By unifying ram/disk into one concept, we could open up new programming methodologies where programs and/or data can simply exist without having to sync state begin disks and ram. I'd even go further and make stateful objects network-transparent too so that they "just exist" and never need to be serialized from a programmer's point of view (such things could be handled automatically by the languages/operating systems). Like you say, this could be emulated today, but it'd necessarily have to be in a lower performance and/or less reliable fashion that NV-RAM could achieve.

Modern NAND flash is not ideal, the way it works adds latency and has undesirable addressing properties. NOR flash is technically far closer to a RAM substitute since it's truly random access and more reliable than NAND without needing the whole Flash Translation Layer in front of it. If NOR flash could be made cheaper and more densely, it would completely replace NAND.

Reply Parent Score: 3

RE[3]: Comment by TempleOS
by saso on Mon 15th Apr 2013 19:21 in reply to "RE[2]: Comment by TempleOS"
saso Member since:
2007-04-18

What you describe is already in place, it's called "suspend to RAM" (aka "sleep") and it's far from simple. There's tons of runtime state that needs to be stored and restored when a machine changes power states that isn't in main memory. Just a little food for thought:

* peripherals (graphics cards, displays, mice, scanners, etc.)
* timing circuits (programmable interrupt clocks, watchdogs, etc.)
* environmental dependencies (open network connections, security contexts, etc.)

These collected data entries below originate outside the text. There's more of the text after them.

(* ===== verification/DoubleOrder.v ===== *)
(** * Doubles: comparison and the quotient of integers

    The comparison of two doubles is that of their values, and the quotient of
    two integers compares with an integer as the exact quotient does. *)

From S2P Require Import Prelude Double.
From Stdlib Require Import SpecFloat.

(** Positive doubles of 53 digits are ordered like their values. *)
Lemma leb_repr b1 b2 x y w v : repr b1 false x w -> repr b2 false y v -> b1 <= 900 -> b2 <= 900 -> SFleb x y = (w <=? v).
Proof.
  intros (m1 & e1 & Hm1 & He1 & -> & ->) (m2 & e2 & Hm2 & He2 & -> & ->) Hb1 Hb2. unfold SFleb, SFcompare.
  pose proof (scaled_pos e1 ltac:(lia)) as P1. pose proof (scaled_pos e2 ltac:(lia)) as P2.
  assert (Hlt : forall e e' m m', -900 <= e -> e < e' -> 2 ^ 52 <= m < 2 ^ 53 -> 2 ^ 52 <= m' < 2 ^ 53 -> m * scaled e < m' * scaled e').
  { intros e e' m m' He Hee Hm Hm'. pose proof (scaled_pos e ltac:(lia)). 
    assert (scaled e' = scaled e * 2 ^ (e' - e)) as -> by (rewrite <- scaled_add by lia; f_equal; lia).
    assert (2 <= 2 ^ (e' - e)) by (change 2 with (2 ^ 1) at 1; apply Z.pow_le_mono_r; lia).
    assert (m < m' * 2 ^ (e' - e)) by nia. nia. }
  destruct (Z.compare_spec e1 e2) as [->|He|He].
  - rewrite Pos.compare_cont_spec. cbn. assert (E : (Z.to_pos m1 ?= Z.to_pos m2)%positive = (m1 ?= m2)).
    { rewrite <- (Z2Pos.id m1) at 2 by lia. rewrite <- (Z2Pos.id m2) at 2 by lia. done. }
    rewrite E. assert ((m1 * scaled e2 <=? m2 * scaled e2) = (m1 <=? m2)) as ->.
    { destruct (Z.leb_spec m1 m2), (Z.leb_spec (m1 * scaled e2) (m2 * scaled e2)); (done || nia). }
    destruct (Z.compare_spec m1 m2), (Z.leb_spec m1 m2); (done || lia).
  - pose proof (Hlt e1 e2 m1 m2). lia.
  - pose proof (Hlt e2 e1 m2 m1). lia.
Qed.

(** The quotient as in [ddiv_repr], a multiple of its last place. *)
Lemma ddiv_repr_places b1 b2 s1 s2 x y w1 w2 :
  repr b1 s1 x w1 -> repr b2 s2 y w2 -> 0 <= b1 -> 0 <= b2 -> b1 + b2 + 54 <= 420 ->
  exists u r, repr (b1 + b2 + 54) (xorb s1 s2) (ddiv x y) (r * u) /\ close (w1 * U) w2 u (r * u).
Proof.
  intros H1 H2 Hb1 Hb2 Hb.
  destruct (repr_normal _ _ _ _ H1 ltac:(lia)) as (m1 & e1 & N1 & He1 & ->).
  destruct (repr_normal _ _ _ _ H2 ltac:(lia)) as (m2 & e2 & N2 & He2 & ->).
  destruct (ddiv_spec _ _ _ _ _ _ _ _ N1 N2) as (n & r & Hn & Hcut & Hr & ->).
  exists (scaled (e1 - e2 - 53 + n)), r. split; [apply repr_fl; lia|].
  pose proof (scaled_pos (e1 - 53) ltac:(lia)). pose proof U_pos. pose proof (Z.pow_pos_nonneg 2 n).
  apply (cut_close _ _ _ (m1 * 2 ^ 53) (m2 * 2 ^ n) (scaled (e1 - 53) * U)); [done|lia| |lia| |].
  - destruct N2 as [Hm2 _]. apply Z.mul_pos_pos; lia.
  - replace e1 with (e1 - 53 + 53) at 1 by lia. rewrite scaled_add by lia. lia.
  - rewrite scaled_add by lia.
    replace (scaled (e1 - e2 - 53) * 2 ^ n * (m2 * scaled e2)) with (m2 * 2 ^ n * (scaled (e1 - e2 - 53) * scaled e2)) by lia.
    rewrite scaled_mul by lia. do 2 f_equal. f_equal. lia.
Qed.

Lemma close_leb a b m u r : 0 < a < 2 ^ 52 -> 0 < b -> 0 < m -> close (a * U * U) (b * U) u (r * u) -> (r * u <=? m * U) = (a <=? m * b).
Proof.
  intros Ha Hb Hm Hc. pose proof (close_unit _ _ _ _ Hc) as Hu. destruct Hc as (Hd & Hs & (e & He & Hue) & Hcross & Hex).
  pose proof U_pos as HU.
  assert (HuB : u * b < U).
  { assert (2 ^ 52 * (u * b) * U < 2 ^ 52 * U * U) as H by nia. nia. }
  assert (He0 : e <= 0).
  { destruct (Z.leb_spec e 0); [done|]. assert (U < scaled e) by (apply Z.pow_lt_mono_r; lia). nia. }
  assert (HUu : U = 2 ^ (- e) * u).
  { rewrite Hue. unfold scaled, U. rewrite <- Z.pow_add_r by lia. f_equal. lia. }
  set (M := m * 2 ^ (- e)). assert (HM : m * U = M * u) by (unfold M; rewrite HUu at 1; lia).
  assert (Hcancel : forall p q, p * U <= q * U -> p <= q) by (intros; nia).
  destruct (Z.leb_spec a (m * b)) as [Hle|Hgt].
  - apply Z.leb_le. rewrite HM. apply Z.mul_le_mono_nonneg_r; [lia|].
    destruct (Z.eq_dec a (m * b)) as [->|Hne].
    + assert (m * b * U * U = M * (u * (b * U))) as E by (rewrite (Z.mul_assoc M), <- HM; lia).
      rewrite E in Hex. rewrite Z.mod_mul in Hex by nia. specialize (Hex eq_refl). nia.
    + assert (HD : 0 < u * (b * U)) by (apply Z.mul_pos_pos; [lia|by apply Z.mul_pos_pos]).
      assert (a * U * U < M * u * (b * U)).
      { rewrite <- HM. replace (m * U * (b * U)) with (m * b * (U * U)) by lia. rewrite <- Z.mul_assoc.
        apply Z.mul_lt_mono_pos_r; [by apply Z.mul_pos_pos|lia]. }
      assert (r * (u * (b * U)) < (M + 1) * (u * (b * U))) by lia.
      apply (Z.mul_lt_mono_pos_r _ _ _ HD) in H0. lia.
  - apply Z.leb_gt. rewrite HM.
    assert (HUU : 0 < U * U) by (by apply Z.mul_pos_pos).
    assert ((m * b + 1) * (U * U) <= a * (U * U)) by (apply Z.mul_le_mono_nonneg_r; lia).
    assert (u * b * U < U * U) by (by apply Z.mul_lt_mono_pos_r).
    assert (M * u * (b * U) = m * b * (U * U)) by (rewrite <- HM; lia).
    assert (M * u * (b * U) < r * u * (b * U)) as Hlt by lia.
    apply Z.mul_lt_mono_pos_r in Hlt; [done|by apply Z.mul_pos_pos].
Qed.

(** [(double)a / (double)b <= (double)m] is exact. *)
Lemma div_leb a b m : 0 < a < 2 ^ 52 -> 0 < b < 2 ^ 53 -> 0 < m < 2 ^ 53 ->
  SFleb (ddiv (d_of_Z a) (d_of_Z b)) (d_of_Z m) = (a <=? m * b).
Proof.
  intros Ha Hb Hm. pose proof (repr_of_Z a ltac:(lia) ltac:(lia)) as H1. pose proof (repr_of_Z b ltac:(lia) ltac:(lia)) as H2.
  pose proof (repr_of_Z m ltac:(lia) ltac:(lia)) as H3.
  replace (a <? 0) with false in H1 by lia. replace (b <? 0) with false in H2 by lia. replace (m <? 0) with false in H3 by lia.
  rewrite Z.abs_eq in H1, H2, H3 by lia. destruct (ddiv_repr_places _ _ _ _ _ _ _ _ H1 H2) as (u & r & Hr & Hc); [lia..|].
  cbn [xorb] in Hr. rewrite (leb_repr _ _ _ _ _ _ Hr H3) by lia. by apply close_leb; [lia..|].
Qed.

(** An integer divided by 1.0. *)
Lemma div_one_trunc a : Z.abs a < 2 ^ 52 -> d_trunc (ddiv (d_of_Z a) (dsub (d_of_Z 1) (d_of_Z 0))) = Some a.
Proof.
  intros Ha. change (dsub (d_of_Z 1) (d_of_Z 0)) with (d_of_Z 1). destruct (Z.eq_dec a 0) as [->|Hne]; [vm_compute; reflexivity|].
  pose proof (repr_of_Z a Hne ltac:(lia)) as H1. destruct (ddiv_repr _ _ _ _ _ _ _ _ H1 repr_one) as (u & w & Hw & Hc); [lia..|].
  rewrite xorb_false_r in Hw. pose proof (close_trunc (Z.abs a) 1 u w ltac:(lia) ltac:(lia)) as Ht.
  rewrite Z.mul_1_l, Z.div_1_r in Ht. specialize (Ht Hc). destruct (Z.ltb_spec a 0).
  - rewrite (repr_trunc_neg _ _ _ Hw), Ht by lia. f_equal. lia.
  - rewrite (repr_trunc _ _ _ Hw), Ht by lia. f_equal. lia.
Qed.

(** An integer of at most 53 bits is exact. *)
Lemma d_trunc_of_Z a : Z.abs a < 2 ^ 53 -> d_trunc (d_of_Z a) = Some a.
Proof.
  intros Ha. destruct (Z.eq_dec a 0) as [->|Hne]; [vm_compute; reflexivity|].
  pose proof (repr_of_Z a Hne Ha) as H1. pose proof U_pos. destruct (Z.ltb_spec a 0).
  - rewrite (repr_trunc_neg _ _ _ H1), Z.div_mul by lia. f_equal. lia.
  - rewrite (repr_trunc _ _ _ H1), Z.div_mul by lia. f_equal. lia.
Qed.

All of these need to be gracefully taken care of and reinitialized, and if possible made to continue previously interrupted tasks. All of this is already handled by current OSes. And all of this is very, very messy and complicated.

Reply Parent Score: 5

RE[3]: Comment by TempleOS
by Flatland_Spider on Mon 15th Apr 2013 19:25 in reply to "RE[2]: Comment by TempleOS"
Flatland_Spider Member since:
2006-09-01

It's looking more and more like the future belongs to SoCs, and RAM will become just another cache on the CPU. To really make that work NVRAM is needed.